::: Information supplied :::

(** X2. [typestringReg] accepts only type URIs of one form. When the match
    of a text succeeds there are five captures; the matched text is an end
    of the text and consists of an issuer part without line break, one
    separator out of [/?&:;=], a protocol name, a slash, a version, a slash
    and a message type, where name and type are non-empty runs of
    [a-z0-9._-] and the version is a non-empty run of [0-9.]. *)
Theorem typestringReg_accepts_only_type_uris (uri : string) (captures : list string) :
  String_match typestringReg uri = Some captures ->
  exists skipped issuer sep name version typestr,
    captures = [type_uri issuer sep name version typestr;
                issuer; name; version; typestr]
    /\ uri = skipped ++ type_uri issuer sep name version typestr
    /\ all_chars cls_dot issuer = true
    /\ cls_sep sep = true
    /\ segment cls_name name
    /\ segment cls_version version
    /\ segment cls_name typestr.
Proof.
  intros H. apply String_match_inv in H.
  destruct H as [skipped [matched [caps [-> [-> H]]]]].
  apply match_here_typestringReg_inv in H.
  destruct H as [issuer [sep [name [version [typestr [-> [-> H]]]]]]].
  exists skipped, issuer, sep, name, version, typestr. auto.
Qed.

(** *** Texts that each atom matches *)

Lemma PlusG_stops (p : ascii -> bool) (rest : list Atom) (s : string) :
  (forall c r, s = String c r -> p c = false) ->
  match_here (PlusG p :: rest) s = None.
Proof.
  destruct s as [|c r]; intros H; cbn; [reflexivity|].
  rewrite (H c r eq_refl). reflexivity.
Qed.

Lemma match_here_PlusG_intro (p : ascii -> bool) (rest : list Atom)
    (g s : string) (caps : list string) :
  segment p g ->
  (forall c r, s = String c r -> p c = false) ->
  match_here rest s = Some caps ->
  match_here (PlusG p :: rest) (g ++ s) = Some (g :: caps).
Proof.
  intros [Hne Hall] Hstop Hk.
  induction g as [|c g IH]; [contradiction|].
  cbn in Hall. apply andb_true_iff in Hall. destruct Hall as [Hc Hall].
  change (match_here (PlusG p :: rest) (String c g ++ s))
    with (if p c then
            match match_here (PlusG p :: rest) (g ++ s) with
            | Some (g0 :: caps0) => Some (String c g0 :: caps0)
            | _ => match match_here rest (g ++ s) with
                   | Some caps0 => Some (String c "" :: caps0)
                   | None => None
                   end
            end
          else None).
  rewrite Hc. destruct g as [|c' g].
  - cbn [append]. rewrite (@PlusG_stops p rest s Hstop), Hk. reflexivity.
  - rewrite IH; [reflexivity|discriminate|exact Hall].
Qed.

:::

What you need to do:
What is asked for is an exact copy of the lines above from the one containing "segment cls_name typestr." through the one containing "intros [Hne Hall] Hstop Hk.", and only those.

Task output:
    /\ segment cls_name typestr.
Proof.
  intros H. apply String_match_inv in H.
  destruct H as [skipped [matched [caps [-> [-> H]]]]].
  apply match_here_typestringReg_inv in H.
  destruct H as [issuer [sep [name [version [typestr [-> [-> H]]]]]]].
  exists skipped, issuer, sep, name, version, typestr. auto.
Qed.

(** *** Texts that each atom matches *)

Lemma PlusG_stops (p : ascii -> bool) (rest : list Atom) (s : string) :
  (forall c r, s = String c r -> p c = false) ->
  match_here (PlusG p :: rest) s = None.
Proof.
  destruct s as [|c r]; intros H; cbn; [reflexivity|].
  rewrite (H c r eq_refl). reflexivity.
Qed.

Lemma match_here_PlusG_intro (p : ascii -> bool) (rest : list Atom)
    (g s : string) (caps : list string) :
  segment p g ->
  (forall c r, s = String c r -> p c = false) ->
  match_here rest s = Some caps ->
  match_here (PlusG p :: rest) (g ++ s) = Some (g :: caps).
Proof.
  intros [Hne Hall] Hstop Hk.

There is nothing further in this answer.